Early detection and progression of insulin resistance revealed by impaired organismal anti-inflammatory heat shock response during ex vivo whole-blood heat challenge.

Abstract

Chronic inflammatory diseases, e.g., obesity, cardiovascular disease and type-2 diabetes, progressively suppress the anti-inflammatory heat shock response (HSR) by impairing the synthesis of key components, perpetuating inflammation. Monitoring HSR progression offers predictive value for countering chronic inflammation. This study quantified HSR in high-fat diet (HFD) and normal chow (NC) mice by measuring 70 kDa heat shock protein (HSP70) expression after heat treatment of whole blood samples. To align with human translational relevance, animals were housed within their thermoneutral zone (TNZ). Whole blood was heat-challenged weekly at 42 °C for 1-2 hours over 22 weeks, and ΔHSP70 was calculated as the difference between HSP70 expressions at 42 °C and 37 °C. Results correlated with fasting glycaemia, oral glucose tolerance test, intraperitoneal insulin tolerance test and 2-hour post-glucose load glycaemia. ΔHSP70 levels >0.2250 indicated normal fasting glycaemia, while levels <0.2125 signalled insulin resistance and type-2 diabetes onset.
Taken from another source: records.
(** C3 (as the code has it).  After construction from the manifest, for
    any base list (it is non-empty, or construction would have raised):
    [symbols] is the base list followed by the four reserved symbols;
    [id_to_symbol] has size len(base) + 4 and holds a symbol exactly for
    the ids in [0, size); the reserved symbols have the last four ids, in
    the order unknown, pad, eos, bos, in both maps.  When moreover the
    base symbols are pairwise distinct and none of them is a reserved
    symbol, [symbol_to_id] has that size too and the two maps are mutual
    inverses.  Base ["a", "b", "c"] yields the table of the example. *)
Theorem C3_symbol_table (args p : ExamplePrepro) (w w' : world) :
  load_mapper args = false →
  construct args w = (Return p, w') →
  let n := Z.of_nat (length (symbols args)) in
  symbols args ≠ [] ∧
  symbols p = symbols args ++ ["[UNK]"; "[PAD]"; "[EOS]"; "[BOS]"] ∧
  dict_len (id_to_symbol p) = (n + 4)%Z ∧
  reserved_at n p ∧
  (∀ i, (0 ≤ i < n + 4)%Z ↔ ∃ s, dict_get i (id_to_symbol p) = Some s) ∧
  (NoDup (symbols args ++ dict_values extra_tokens) →
   symbol_table_ok (symbols args) p) ∧
  (symbols args = ["a"; "b"; "c"] →
   symbol_to_id p
   = [("a", 0%Z); ("b", 1%Z); ("c", 2%Z); ("[UNK]", 3%Z); ("[PAD]", 4%Z);
      ("[EOS]", 5%Z); ("[BOS]", 6%Z)]).
Proof.
  intros Hload Hrun n.
  destruct (construct_manifest_built args p w w' Hload Hrun)
    as (Hsym & its & m & Hp & _ & _ & _).
  cbn zeta in Hp.
  pose proof (symbol_table_built
                (with_reverse_speaker (set_speakers_map m (set_items its args))))
    as Hbuilt.
  rewrite <- Hp in Hbuilt. cbn zeta in Hbuilt.
  change (symbols (with_reverse_speaker _)) with (symbols args) in Hbuilt.
  fold n in Hbuilt.
  destruct Hbuilt as (Hs & Hlen & Hres & Hids & Hnodup).
  split_and!; try done.
  - intros Hnd. destruct (Hnodup Hnd) as (Hlen' & Hinv & _).
    unfold symbol_table_ok. fold n. split_and!; try done.
    intros i Hi. by apply Hids.
  - intros Habc. rewrite Habc in Hnodup.
    destruct Hnodup as (_ & _ & ->); [|reflexivity].
    cbn. repeat (apply NoDup_cons_2; [rewrite list_elem_of_In; cbn;
                                      intuition discriminate|]).
    apply NoDup_nil_2.
Qed.

Lemma C3_symbol_table_witness :
  ∃ p w',
    construct (new_prepro "/data" ["a"; "b"; "c"]) one_line_corpus
    = (Return p, w') ∧
    symbol_to_id p
    = [("a", 0%Z); ("b", 1%Z); ("c", 2%Z); ("[UNK]", 3%Z); ("[PAD]", 4%Z);
       ("[EOS]", 5%Z); ("[BOS]", 6%Z)].
Proof.
  destruct (construct (new_prepro "/data" ["a"; "b"; "c"]) one_line_corpus)
    as [[p|e] w'] eqn:Hrun; [|by vm_compute in Hrun].
  exists p, w'. split; [reflexivity|].
  destruct (C3_symbol_table (new_prepro "/data" ["a"; "b"; "c"]) p
              one_line_corpus w' eq_refl Hrun) as (_ & _ & _ & _ & _ & _ & Hex).
  apply Hex. reflexivity.
Defined.

(** The claim as the specification words it, for every non-empty base
    list, fails on the base ["a", "a"]: construction succeeds, but
    [symbol_to_id] has 5 entries, not 6, and sends "a" to 1 while
    [id_to_symbol] sends 0 to "a". *)
Lemma C3_repeated_symbol_counterexample :
  ∃ p w',
    construct (new_prepro "/data" ["a"; "a"]) one_line_corpus = (Return p, w') ∧
    dict_len (symbol_to_id p) = 5%Z ∧
    dict_get 0%Z (id_to_symbol p) = Some "a" ∧
    dict_get "a" (symbol_to_id p) = Some 1%Z ∧
    ¬ symbol_table_ok ["a"; "a"] p.
Proof.
  eexists _, _. split; [by vm_compute|].
  split_and!; try reflexivity.
  intros (Hsize & _). vm_compute in Hsize. discriminate.
Qed.




(** C5.  With the empty string as root directory (the manifest is then
    read from the working directory, here /home/user), construction with
    [save_mapper] succeeds and writes the snapshot to "/mapper.json",
    the f-string "{root_dir}/mapper.json"; a second construction with the
    same root directory and [load_mapper] looks for
    [os.path.join(root_dir, "mapper.json")], that is
    /home/user/mapper.json, finds no file and raises: no mapping is
    reproduced. *)
Theorem C5_snapshot_lost_for_empty_root :
  let saver := with_save_mapper true (new_prepro "" ["a"; "b"]) in
  let loader := with_load_mapper true (new_prepro "" []) in
  ∃ p w',
    construct saver cwd_corpus = (Return p, w') ∧
    opened w' = [(["home"; "user"; "train.txt"], ReadMode);
                 (["mapper.json"], WriteMode)] ∧
    files w' !! ["mapper.json"] = Some (JsonFile (full_mapper p)) ∧
    load_path w' loader = ["home"; "user"; "mapper.json"] ∧
    files w' !! ["home"; "user"; "mapper.json"] = None ∧
    fst (construct loader w') = Raise OSError.
Proof.
  eexists _, _. split; [by vm_compute|].
  split_and!; by vm_compute.
Qed.



(** C7.  The manifest line "wav001|hello world|spk1", with extension ".wav"
    and root "/data", parses to the item ("hello world", "/data/wav001.wav",
    "spk1"), and constructing from that manifest gives "spk1" the id 0.
    In general a line with at least three fields gives the item whose text
    is field 1, whose speaker is field 2 and whose path is the root joined
    with field 0, left as it is when it ends with the extension and with
    the extension appended otherwise.  The speakers met that are not yet
    in the map receive 0, 1, 2, ... in the order they are first met. *)
Theorem C7_manifest_line_and_speaker_ids :
  parse_line (new_prepro "/data" ["a"]) "wav001|hello world|spk1"
  = Return ["hello world"; "/data/wav001.wav"; "spk1"] ∧
  (let st := state_of (new_prepro "/data" ["a"]) one_line_corpus in
   items (self st) = [["hello world"; "/data/wav001.wav"; "spk1"]] ∧
   get_speaker_id "spk1" st = (Return 0%Z, st)) ∧
  (∀ (p : ExamplePrepro) (line a b c : string) (rest : list string),
     delimiter p ≠ "" →
     split_scan (delimiter p) 0 "" (strip line) = a :: b :: c :: rest →
     ∃ wav, parse_line p line = Return [b; wav; c] ∧
       let joined := os_path_join (root_dir p) a in
       (ends_with (f_extension p) joined → wav = joined) ∧
       (¬ ends_with (f_extension p) joined → wav = joined +:+ f_extension p)) ∧
  (∀ st : state,
     Forall (fun i => i ≠ []) (items (self st)) →
     ∃ st', create_speaker_map st = (Return tt, st') ∧
       let fresh := fresh_names (dict_keys (speakers_map (self st)))
                      (map speaker_of (items (self st))) in
       ∀ k n, fresh !! k = Some n →
              get_speaker_id n st' = (Return (Z.of_nat k), st')) ∧
  (∀ (st : state) (first : list string) (rest : list (list string)),
     speakers_map (self st) = [] →
     items (self st) = first :: rest →
     Forall (fun i => i ≠ []) (items (self st)) →
     ∃ st', create_speaker_map st = (Return tt, st') ∧
            get_speaker_id (speaker_of first) st' = (Return 0%Z, st')).
Proof.
  split_and!.
  - reflexivity.
  - split; by vm_compute.
  - intros p line a b c rest Hd Hs. eexists. split.
    + by apply (parse_line_fields p line a b c rest).
    + apply wav_path_extension.
  - intros st Hne.
    destruct (speaker_ids_from_zero st Hne) as (st' & Hrun & _ & _ & _ & Hid).
    exists st'. split; [done|]. intros fresh k n Hk.
    unfold get_speaker_id. run. unfold getitem. by rewrite (Hid k n Hk).
  - intros st first rest Hempty Hitems Hne.
    destruct (speaker_ids_from_zero st Hne) as (st' & Hrun & _ & _ & _ & Hid).
    exists st'. split; [done|].
    unfold get_speaker_id. run. unfold getitem.
    rewrite (Hid 0%nat (speaker_of first)); [done|].
    rewrite Hempty, Hitems. cbn [map dict_keys fresh_names].
    rewrite decide_False by apply not_elem_of_nil. done.
Qed.

Lemma C7_manifest_line_and_speaker_ids_witness :
  ∃ wav,
    parse_line (new_prepro "/corpus/" ["a"]) " clip.wav|good morning|ann|extra "
    = Return ["good morning"; wav; "ann"] ∧
    wav = "/corpus/clip.wav".
Proof.
  destruct C7_manifest_line_and_speaker_ids as (_ & _ & Hline & _ & _).
  destruct (Hline (new_prepro "/corpus/" ["a"])
              " clip.wav|good morning|ann|extra "
              "clip.wav" "good morning" "ann" ["extra"])
    as (wav & Hparse & Hkeep & _).
  - discriminate.
  - reflexivity.
  - exists wav. split; [exact Hparse|].
    apply Hkeep. by exists "/corpus/clip".
Defined.

(** C8.  Without vocabulary reuse and with an empty [symbols] list,
    [__post_init__] raises [DataProcessorError] at once: the instance and
    the file system, trace of opened files included, are as they were, so
    no manifest was read and no table was built. *)
Theorem C8_empty_symbols_rejected (args : ExamplePrepro) (w : world) :
  load_mapper args = false →
  symbols args = [] →
  __post_init__ {| fs := w; self := args |}
    = (Raise DataProcessorError, {| fs := w; self := args |}) ∧
  construct args w = (Raise DataProcessorError, w).
Proof.
  intros Hload Hsym. split; [|by apply empty_symbols_guard].
  unfold __post_init__. run. cbn [self]. by rewrite Hload, Hsym.
Qed.

Lemma C8_empty_symbols_rejected_witness :
  construct (new_prepro "/data" []) one_line_corpus
  = (Raise DataProcessorError, one_line_corpus).
Proof.
  apply (C8_empty_symbols_rejected (new_prepro "/data" []) one_line_corpus);
    reflexivity.
Defined.

Ltac eval_stem :=
  match goal with
  | |- context [dict_get (attr_stem ?n) extra_tokens] =>
      let r := eval vm_compute in (dict_get (attr_stem n) extra_tokens) in
      change (dict_get (attr_stem n) extra_tokens) with r;
      let c := eval vm_compute in (contains "_id" n) in
      change (contains "_id" n) with c;
      cbv beta iota
  end.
A logistic model (five-parameter logistic) showed progressive HSR decline, with HFD mice exhibiting earlier ΔHSP70 reduction (t1/2 = 3.14 weeks) compared with NC mice (t1/2 = 8.24 weeks), highlighting compromised anti-inflammatory capacity in both groups of mice maintained at TNZ. Remarkably, even NC mice surpassed insulin resistance thresholds by week 22, relevant as control diets confronted interventions. Observed HSR decline mirrors tissue-level suppression in obese and type-2 diabetic individuals, underscoring HSR failure as a hallmark of obesity-driven inflammation. This study introduces a practical whole-blood assay to evaluate HSR suppression, allowing assessment of glycaemic status during obesity onset before any clinical manifestation.